◆ **Data provided**
Lemma createThread_failures_witness :
  runTask Example.offline
    (createThread (B := Example.browser) (initialState (Some "thread_1")))
  = (Rejected "AxiosError", set_threadId (Some "thread_1") (initialState (Some "thread_1")),
     [WList (Some "thread_1") None (Rejected "AxiosError")]).
Proof.
  exact (proj1 (proj2 (createThread_failures (B := Example.browser) Example.offline
                         (initialState (Some "thread_1")) "AxiosError" eq_refl)
                  "thread_1" eq_refl ltac:(discriminate) eq_refl)).
Defined.

Lemma conversation_id_is_stable_witness :
  threadId (handleAll (B := Example.browser) Scenario.session (Example.mounted None))
    = Some "thread_1".
Proof.
  exact (proj1 (conversation_id_is_stable (B := Example.browser) Scenario.session
                  (Example.mounted None) eq_refl)).
Defined.

Lemma stored_conversation_is_kept_witness :
  localStorage (handleAll (B := Example.browser)
                  (Mounted Example.offline :: Scenario.session)
                  (initialState (Some "thread_1")))
    = Some "thread_1".
Proof.
  exact (proj1 (proj2 (stored_conversation_is_kept (B := Example.browser)
                         (Some "thread_1")
                         (Mounted Example.offline :: Scenario.session))
                  "thread_1" eq_refl ltac:(discriminate))).
Defined.

Lemma run_ends_only_by_completion_witness :
  runId (handleAll (B := Example.browser) Scenario.stuck
           (Example.mounted (Some "run_1")))
    = Some "run_1".
Proof.
  refine (proj1 (run_ends_only_by_completion (B := Example.browser) Scenario.stuck
                   (Example.mounted (Some "run_1")) eq_refl eq_refl _)).
  intros ev env Hin Hans.
  assert (Hfailing : never_completed Scenario.failing)
    by (intros t r data H; inversion H; reflexivity).
  assert (Hoffline : never_completed Example.offline)
    by (intros t r data H; discriminate H).
  simpl in Hin.
  destruct Hin as [<- | [<- | [<- | [<- | [<- | [<- | [<- | []]]]]]]];
    simpl in Hans; inversion Hans; subst; try assumption.
Defined.

Lemma backend_sendMessage_outcomes_witness :
  fst (Backend.exec (Routes.relayed_answers Scenario.remote)
         (Backend.sendMessage "asst_1" "thread_1" "Show me Paris" "203.0.113.7"))
    = Rejected "MongoError".
Proof.
  exact (proj1 (proj2 (backend_sendMessage_outcomes "asst_1"
                         (Routes.relayed_answers Scenario.remote)
                         "thread_1" "Show me Paris" "203.0.113.7")
                  Example.plain "MongoError" eq_refl eq_refl eq_refl)).
Defined.

Lemma chatList_run_lookup_witness :
  Routes.exec Scenario.remote (Routes.chatList "thread_1" (Some "run_1") "203.0.113.7")
  = (Resolved {| d_messages := [Example.newer; Example.older];
                 d_status := Some "in_progress";
                 d_run := Some Example.plain |},
     [ Routes.Log (Routes.MessagesList "thread_1")
         (Resolved [Example.newer; Example.older]);
       Routes.Log (Routes.RunsRetrieve "thread_1" "run_1")
         (Resolved {| Routes.retrieved := Example.plain;
                      Routes.run_status := "in_progress" |});
       Routes.Log (Routes.UpdateThread "thread_1" [Example.newer; Example.older]
                     (Some "in_progress") "203.0.113.7")
         (Resolved tt) ]).
Proof.
  exact (proj1 (proj2 (chatList_run_lookup Scenario.remote "thread_1" (Some "run_1")
                         "203.0.113.7"))
           "run_1" [Example.newer; Example.older]
           {| Routes.retrieved := Example.plain; Routes.run_status := "in_progress" |}
           eq_refl ltac:(discriminate) eq_refl eq_refl eq_refl).
Defined.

◆ **Exercise**
Only an exact copy of the data above will do.

◆ **Answer box**
Lemma createThread_failures_witness :
  runTask Example.offline
    (createThread (B := Example.browser) (initialState (Some "thread_1")))
  = (Rejected "AxiosError", set_threadId (Some "thread_1") (initialState (Some "thread_1")),
     [WList (Some "thread_1") None (Rejected "AxiosError")]).
Proof.
  exact (proj1 (proj2 (createThread_failures (B := Example.browser) Example.offline
                         (initialState (Some "thread_1")) "AxiosError" eq_refl)
                  "thread_1" eq_refl ltac:(discriminate) eq_refl)).
Defined.

Lemma conversation_id_is_stable_witness :
  threadId (handleAll (B := Example.browser) Scenario.session (Example.mounted None))
    = Some "thread_1".
Proof.
  exact (proj1 (conversation_id_is_stable (B := Example.browser) Scenario.session
                  (Example.mounted None) eq_refl)).
Defined.

Lemma stored_conversation_is_kept_witness :
  localStorage (handleAll (B := Example.browser)
                  (Mounted Example.offline :: Scenario.session)
                  (initialState (Some "thread_1")))
    = Some "thread_1".
Proof.
  exact (proj1 (proj2 (stored_conversation_is_kept (B := Example.browser)
                         (Some "thread_1")
                         (Mounted Example.offline :: Scenario.session))
                  "thread_1" eq_refl ltac:(discriminate))).
Defined.

Lemma run_ends_only_by_completion_witness :
  runId (handleAll (B := Example.browser) Scenario.stuck
           (Example.mounted (Some "run_1")))
    = Some "run_1".
Proof.
  refine (proj1 (run_ends_only_by_completion (B := Example.browser) Scenario.stuck
                   (Example.mounted (Some "run_1")) eq_refl eq_refl _)).
  intros ev env Hin Hans.
  assert (Hfailing : never_completed Scenario.failing)
    by (intros t r data H; inversion H; reflexivity).
  assert (Hoffline : never_completed Example.offline)
    by (intros t r data H; discriminate H).
  simpl in Hin.
  destruct Hin as [<- | [<- | [<- | [<- | [<- | [<- | [<- | []]]]]]]];
    simpl in Hans; inversion Hans; subst; try assumption.
Defined.

Lemma backend_sendMessage_outcomes_witness :
  fst (Backend.exec (Routes.relayed_answers Scenario.remote)
         (Backend.sendMessage "asst_1" "thread_1" "Show me Paris" "203.0.113.7"))
    = Rejected "MongoError".
Proof.
  exact (proj1 (proj2 (backend_sendMessage_outcomes "asst_1"
                         (Routes.relayed_answers Scenario.remote)
                         "thread_1" "Show me Paris" "203.0.113.7")
                  Example.plain "MongoError" eq_refl eq_refl eq_refl)).
Defined.

Lemma chatList_run_lookup_witness :
  Routes.exec Scenario.remote (Routes.chatList "thread_1" (Some "run_1") "203.0.113.7")
  = (Resolved {| d_messages := [Example.newer; Example.older];
                 d_status := Some "in_progress";
                 d_run := Some Example.plain |},
     [ Routes.Log (Routes.MessagesList "thread_1")
         (Resolved [Example.newer; Example.older]);
       Routes.Log (Routes.RunsRetrieve "thread_1" "run_1")
         (Resolved {| Routes.retrieved := Example.plain;
                      Routes.run_status := "in_progress" |});
       Routes.Log (Routes.UpdateThread "thread_1" [Example.newer; Example.older]
                     (Some "in_progress") "203.0.113.7")
         (Resolved tt) ]).
Proof.
  exact (proj1 (proj2 (chatList_run_lookup Scenario.remote "thread_1" (Some "run_1")
                         "203.0.113.7"))
           "run_1" [Example.newer; Example.older]
           {| Routes.retrieved := Example.plain; Routes.run_status := "in_progress" |}
           eq_refl ltac:(discriminate) eq_refl eq_refl eq_refl).
Defined.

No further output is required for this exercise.